* _Work to be completed_
Copy out all lines of the records in which the word "Roster" appears.

* _Dataset records_
(** * gpt-cli: the chat client of cmd/gpt/main.go

    A shallow embedding of the program's two units, the UI event loop
    ([Update]) and the completion requester ([createChatCompletion]),
    of the two unbuffered channels between them, and the properties the
    design note states about them.

    The terminal toolkit (bubbles, lipgloss) and the completion client
    (go-openai) are external collaborators: the toolkit is a signature
    ([Toolkit]) the development is parametric in, the completion
    service is the environment of the requester's transition system. *)

From Stdlib Require Import List String Ascii ZArith Bool Lia PeanoNat.
Import ListNotations.

Open Scope string_scope.
Open Scope Z_scope.
Open Scope list_scope.

Set Implicit Arguments.

(** ** Go preliminaries *)

(** A call either returns or panics (a run-time fault such as an index
    out of range). *)
Inductive Result (A : Type) : Type :=
| Ok (a : A)
| Panic (reason : string).

Arguments Ok {A} a.
Arguments Panic {A} reason.

(** The [error] values the program can meet: the sentinel [io.EOF],
    a plain error, and an error wrapping another one. *)
Inductive error : Type :=
| io_EOF
| errorString (s : string)
| wrapError (s : string) (inner : error).

Fixpoint error_eqb (a b : error) : bool :=
  match a, b with
  | io_EOF, io_EOF => true
  | errorString s, errorString t => String.eqb s t
  | wrapError s x, wrapError t y => String.eqb s t && error_eqb x y
  | _, _ => false
  end.

(** The chain walk of [errors.Is] on non-nil operands. *)
Fixpoint error_is (err target : error) : bool :=
  if error_eqb err target then true
  else match err with
       | wrapError _ inner => error_is inner target
       | _ => false
       end.

(** [errors.Is(err, target)]; [None] is the nil error. *)
Definition errors_Is (err target : option error) : bool :=
  match err, target with
  | Some e, Some t => error_is e t
  | None, None => true
  | _, _ => false
  end.

(** [strings.Join(elems, sep)]. *)
Definition strings_Join (elems : list string) (sep : string) : string :=
  String.concat sep elems.

(** Concatenation of strings in order, the effect of repeated [+=]. *)
Definition concat_all (l : list string) : string :=
  fold_right String.append EmptyString l.

Definition newline : string := String (ascii_of_nat 10) EmptyString.
(** * Semantic navigator: scan, clustering, presentation and request routing

    A shallow embedding of [mcp-semantic-navigator/server.py].

    Modelling conventions.
    - Python [str] values are [string]s; [str.lower], [str.capitalize] act on
      the ASCII letters (characters outside A-Z / a-z are left unchanged).
    - A [pathlib.Path] is the list of its [parts] (POSIX flavour).
    - A Python [dict] is an association list in insertion order, looked up
      by first match.
    - Code that can raise returns a [result]; [try ... except Exception] is a
      match on that result.
    - What the operating system and the interpreter decide (what a path
      resolves to, whether a walk of the tree raises, what [json.loads] and
      [json.dumps] give) is a field of [runtime].
    - The functions return what the code returns; what it prints is given
      apart, as a list of events (see Diagnostics). *)

From Stdlib Require Import String Ascii List Bool Arith ZArith Lia.
From Stdlib Require Import Permutation Sorted DecimalString.
Import ListNotations.
Set Warnings "-register-all".
Local Open Scope string_scope.
Local Open Scope list_scope.

(** ** Python strings *)

Module PyStr.

Definition nl : string := String (ascii_of_nat 10) EmptyString.

Definition lower_ascii (c : ascii) : ascii :=
  let n := nat_of_ascii c in
  if Nat.leb 65 n && Nat.leb n 90 then ascii_of_nat (n + 32) else c.

Definition upper_ascii (c : ascii) : ascii :=
  let n := nat_of_ascii c in
  if Nat.leb 97 n && Nat.leb n 122 then ascii_of_nat (n - 32) else c.

(** [s.lower()] *)
Fixpoint lower (s : string) : string :=
  match s with
  | EmptyString => EmptyString
  | String c t => String (lower_ascii c) (lower t)
  end.

(** [s.capitalize()]: first character upper-cased, the rest lower-cased. *)
Definition capitalize (s : string) : string :=
  match s with
  | EmptyString => EmptyString
  | String c t => String (upper_ascii c) (lower t)
  end.

(** [needle in hay] *)
Fixpoint contains (needle hay : string) : bool :=
  if String.prefix needle hay then true
  else match hay with
       | EmptyString => false
       | String _ t => contains needle t
       end.

(** [s.startswith(p)] *)
Definition startswith (p s : string) : bool := String.prefix p s.

(** [s.endswith(suf)] *)
Fixpoint endswith (suf s : string) : bool :=
  if String.eqb suf s then true
  else match s with
       | EmptyString => false
       | String _ t => endswith suf t
       end.

(** [s.split(sep)] for a one-character separator. *)
Fixpoint split_on (sep : ascii) (s : string) : list string :=
  match s with
  | EmptyString => [EmptyString]
  | String c t =>
      if Ascii.eqb c sep then EmptyString :: split_on sep t
      else match split_on sep t with
           | [] => [String c EmptyString]
           | h :: r => String c h :: r
           end
  end.

(** [sep.join(l)] *)
Fixpoint join (sep : string) (l : list string) : string :=
  match l with
  | [] => EmptyString
  | [x] => x
  | x :: r => (x ++ sep ++ join sep r)%string
  end.

(** [x in l] for a list of strings. *)
Definition mem (x : string) (l : list string) : bool :=
  existsb (String.eqb x) l.

(** [''.join(l)] *)
Definition cat (l : list string) : string := fold_right String.append EmptyString l.

(** [str(n)] for a non-negative integer. *)
Definition of_nat (n : nat) : string :=
  NilZero.string_of_uint (Nat.to_uint n).

End PyStr.

Import PyStr.

(** ** pathlib (POSIX flavour) *)

Definition Path := list string.

(** The anchor of a path string: [/] for one or for three and more leading
    slashes, [//] for exactly two. *)
Definition anchor (s : string) : list string :=
  match s with
  | String "/" (String "/" (String "/" _)) => ["/"]
  | String "/" (String "/" _) => ["//"]
  | String "/" _ => ["/"]
  | _ => []
  end.

(** [Path(s).parts]: the anchor, then the segments between slashes, with empty
    segments and [.] segments dropped. *)
Definition parts (s : string) : Path :=
  anchor s ++
  filter (fun c => negb (String.eqb c "") && negb (String.eqb c "."))
         (split_on "/" s).

(** [str(p)] *)
Definition path_str (p : Path) : string :=
  match p with
  | [] => "."
  | a :: r =>
      if String.eqb a "/" || String.eqb a "//" then (a ++ join "/" r)%string
      else join "/" p
  end.

(** [p.relative_to(base)]: [None] stands for the ValueError. *)
Fixpoint relative_to (p base : Path) : option Path :=
  match base with
  | [] => Some p
  | b :: base' =>
      match p with
      | [] => None
      | a :: p' => if String.eqb a b then relative_to p' base' else None
      end
  end.

(** ** File records *)

Record file_info : Type := mk_file_info {
  path : string;
  full_path : string;
  content : string;
  size : nat;
  extension : string
}.

(** ** Clusterer *)

(** The [for part in parts] loop of the [else] branch: the key it assigns
    before its [break], or [None] when it runs to the end. *)
Fixpoint fallback_key (parts : Path) : option string :=
  match parts with
  | [] => None
  | part :: rest =>
      if negb (mem part ["."; ".."; "src"]) then Some (capitalize part)
      else fallback_key rest
  end.

(** The cluster label computed in the body of the loop of
    [simple_semantic_clustering]: the if / elif chain, then the fallback. *)
Definition cluster_key (path : string) : string :=
  let parts := parts path in
  if contains "component" (lower path) || mem "components" parts then
    "UI Components"
  else if contains "hook" (lower path) || mem "hooks" parts then
    "React Hooks"
  else if contains "service" (lower path) || mem "services" parts then
    "Services & APIs"
  else if contains "util" (lower path) || mem "utils" parts
          || contains "helper" (lower path) then
    "Utilities & Helpers"
  else if contains "type" (lower path) || mem "types" parts
          || contains "interface" (lower path) then
    "Type Definitions"
  else if contains "test" (lower path) || endswith ".test.ts" path
          || endswith ".test.tsx" path then
    "Tests"
  else if contains "config" (lower path) || contains "setup" (lower path) then
    "Configuration"
  else if existsb (fun p => mem p parts) ["auth"; "login"; "session"] then
    "Authentication"
  else if existsb (fun p => mem p parts) ["db"; "database"; "model"; "models"] then
    "Database & Models"
  else if existsb (fun p => mem p parts) ["api"; "route"; "routes"; "endpoint"] then
    "API Routes"
  else
    match fallback_key parts with
    | Some key => key
    | None => "Other"
    end.
(** * The cosipbft ordering service: round orchestration and notification

    A shallow embedding of [core/ordering/cosipbft/mod.go].  The service is
    a set of goroutines that talk to collaborators (transaction pool, PBFT
    state machine, collective signing actor, RPC, synchronizer, block
    store, logger) and to each other through channels.

    - A goroutine is embedded as a tree ([Prog]) of calls into
      collaborators ([Ext]) and of statements on the channels of the
      service ([ChanOp]).
    - The collaborators and the other goroutines are the environment
      ([Env]): it answers the calls and changes the channels behind the
      back of the goroutine.  A property proved for every environment
      holds for every behaviour of the collaborators and every
      interleaving.
    - A run ([run]) yields the trace of what the goroutine did, how it
      ended (returned, waits for ever, panicked, still looping) and the
      final state.
    - The loops of [main] and [doRound] are given a number of iterations;
      a channel handed out by a collaborator stands for the values it
      delivers until it is closed. *)

From Stdlib Require Import String.
From Stdlib Require Import List ZArith Bool Lia Arith PeanoNat.
Import ListNotations.

Local Open Scope string_scope.
Local Open Scope list_scope.

Set Implicit Arguments.

(** ** Values exchanged with the collaborators *)

(** [mino.Address]; [Equal] compares two addresses. *)
Definition Address := nat.
Definition Equal (a b : Address) : bool := Nat.eqb a b.

(** [viewchange.Authority]: the ordered participants; [Len] is its size. *)
Definition Roster := list Address.
Definition Len (r : Roster) : nat := length r.

Definition Tx := nat.
Definition Signature := nat.
Definition Snapshot := nat.
Definition Genesis := nat.

(** [types.Digest] is a 32-byte array. *)
Definition Digest := list Byte.byte.
Definition DigestLength : nat := 32.
Definition zeroDigest : Digest := repeat Byte.x00 DigestLength.

(** Go's [copy(id[:], src)]: the first [min(len(src), 32)] bytes of the
    array are overwritten, the others keep their value. *)
Definition copy (dst : Digest) (src : list Byte.byte) : Digest :=
  firstn (length dst) src ++ skipn (length src) dst.

Record TransactionResult := mkResult { GetTransaction : Tx; accepted : bool }.

(** [validation.Data]. *)
Record Data := mkData { GetTransactionResults : list TransactionResult }.

(** Go errors: values coming from a collaborator, [xerrors.New] and
    [xerrors.Errorf("<context>: %v", err)]. *)
Inductive error : Type :=
| ErrExt (code : nat)
| ErrNew (msg : string)
| Errorf (context : string) (cause : error).

(** A Go pair [(value, err)] with [err != nil] exclusive of the value. *)
Definition res (A : Type) : Type := (A + error)%type.

(** [uint64] arithmetic wraps around. *)
Definition wrap64 (z : Z) : Z := (z mod 2 ^ 64)%Z.
Definition add64 (a b : Z) : Z := wrap64 (a + b).

Record Block := mkBlock {
  GetIndex : Z;
  GetData : option Data;
  GetTreeRoot : Digest;
  GetHash : Digest
}.

Record BlockLink := mkLink { GetTo : Block }.

(** [pbft.View] and [pbft.State]. *)
Record View := mkView { ID : Digest; Leader : nat }.

Inductive State : Type :=
| InitialState | PrepareState | CommitState | ViewChangeState.

Definition State_eqb (a b : State) : bool :=
  match a, b with
  | InitialState, InitialState | PrepareState, PrepareState
  | CommitState, CommitState | ViewChangeState, ViewChangeState => true
  | _, _ => false
  end.

(** [ordering.Event]. *)
Record Event := mkEvent { Index : Z }.

(** The messages built by the [types] package. *)
Inductive Message : Type :=
| NewGenesisMessage (g : Genesis)
| NewBlockMessage (b : Block)
| NewCommit (id : Digest) (sig : Signature)
| NewDone (id : Digest) (sig : Signature)
| NewViewMessage (id : Digest) (leader : nat).

(** [context.Context] values, by the way they are derived. *)
Inductive Ctx : Type :=
| Background
| WithCancel (parent : Ctx)
| WithTimeout (parent : Ctx) (d : Z).

(** [pool.Config] and [blocksync.Config]. *)
Record PoolConfig := mkPoolConfig { Min : nat }.
Record SyncConfig := mkSyncConfig { MinHard : nat }.

(** Logger calls: level, attached fields, message. *)
Inductive Level : Type := Debug | Warn | Error.
Inductive Field : Type :=
| FErr (e : error)
| FUint64 (key : string) (v : Z)
| FSig (key : string) (sig : Signature).

(** [observer] wraps the channel handed out by [Watch]; channels created
    by [Watch] are numbered. *)
Record observer := mkObserver { ch : nat }.

(** Goroutines started with a [go] statement. *)
Inductive Goroutine : Type :=
| go_main | go_watchBlocks
| go_cancel_on_closing (ctx : Ctx)
| go_remove_on_done (ctx : Ctx) (obs : observer).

* _Output_
Definition Roster := list Address.
Definition Len (r : Roster) : nat := length r.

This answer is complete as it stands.